Response to EGFR inhibitors poorer in patients with KRAS, BRAF. The genes KRAS and to some degree BRAF have been associated with a lack of response to the EGF receptor inhibitors cetuximab (Erbitux) and panitumumab (Vectibix). There is increasing retrospective evidence to show that mutations in KRAS or BRAF may significantly shorten overall survival. However, these mutations do not preclude a potential benefit from chemotherapy (Laurent-Puig P et al. J Clin Oncol. 2009;27:5924-30; Richman SD et al. J Clin Oncol. 2009;27:5931-37).
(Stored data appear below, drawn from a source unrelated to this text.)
(** * EcoAgent: occupancy levels, demo-mode generator, rollups and
      recommendation filters

    A shallow embedding of the dashboard's front-end computations:
    - [getOccupancyLevel] of the room analysis page,
    - the demo-mode generator [generateMockRoomData],
      [generateMockBuildingData], [generateMockCampusAnalysis],
    - the recommendation filters of [RecommendationPanel],
      [RoomAnalysisDetail] and [BuildingCard].

    JavaScript numbers are modelled by exact rationals ([Q]); the rounding
    of IEEE doubles is outside the model.  [Math.random()] and the wall
    clock are read from an explicit world, threaded through a small state
    monad. *)

From Stdlib Require Import QArith Qround Qabs ZArith List String Ascii Bool Lia.
From Stdlib Require Import Permutation DecimalString Sorted Lqa.
Import ListNotations.

Local Open Scope Q_scope.

(** ** JavaScript numbers *)

Module JS.

(** The comparisons [<], [>] and [>=] on numbers. *)
Definition ltb (x y : Q) : bool := negb (Qle_bool y x).
Definition gtb (x y : Q) : bool := ltb y x.
Definition geb (x y : Q) : bool := Qle_bool y x.

(** [Math.floor], of the exact value. *)
Definition floor (x : Q) : Q := inject_Z (Qfloor x).

(** [Math.min] on two numbers. *)
Definition min (x y : Q) : Q := if Qle_bool x y then x else y.

(** [parseFloat(x.toFixed(d))]: the nearest multiple of [10^-d], ties
    away from zero, as a number whose denominator is [10^d].  The exact
    value is rounded; the code rounds the floating-point value, which at a
    decimal tie can fall to the other side. *)
Definition toFixed (d : nat) (x : Q) : Q :=
  let scale := Z.to_pos (10 ^ Z.of_nat d) in
  let n := Qfloor (Qabs x * inject_Z (Zpos scale) + (1 # 2)) in
  if ltb x 0 then Qmake (- n) scale else Qmake n scale.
MYC a significant adverse prognostic indicator in DLBCL. MYC a significant adverse prognostic indicator in DLBCL. Two recent analyses showed the prognostic importance of MYC oncogene rearrangement in DLBCL. Savage et al reported that MYC+ DLBCL treated with R-CHOP was associated with an inferior 5-year progression-free survival (66% vs 31%) and overall survival (72% vs 33%). Further, MYC+ DLBCL was associated with a significantly increased risk of secondary CNS disease (Savage KJ et al. Blood. 2009;114:3533-7). A subsequent report confirmed the presence of MYC as a significant adverse prognostic factor in DLBCL (Barrans S et al. J Clin Oncol. 2010;28:3360-5).

For first-line therapy, bendamustine plus rituximab superior to R-CHOP in various kinds of lymphoma. Bendamustine (Treanda) plus rituximab (Rituxan) proved more effective than R-CHOP as first-line therapy in previously untreated patients with follicular, indolent, and mantle cell lymphomas, resulting in significantly longer median progression-free survival (54.8 months vs 34.8 months; P = .0002). In a multicenter, randomized phase III trial that enrolled 549 patients, bendamustine plus rituximab was less myelosuppressive than R-CHOP and resulted in fewer infections, less peripheral neuropathy, and fewer episodes of stomatitis (Rummel MJ et al. Blood. 2009;114:abstract 405).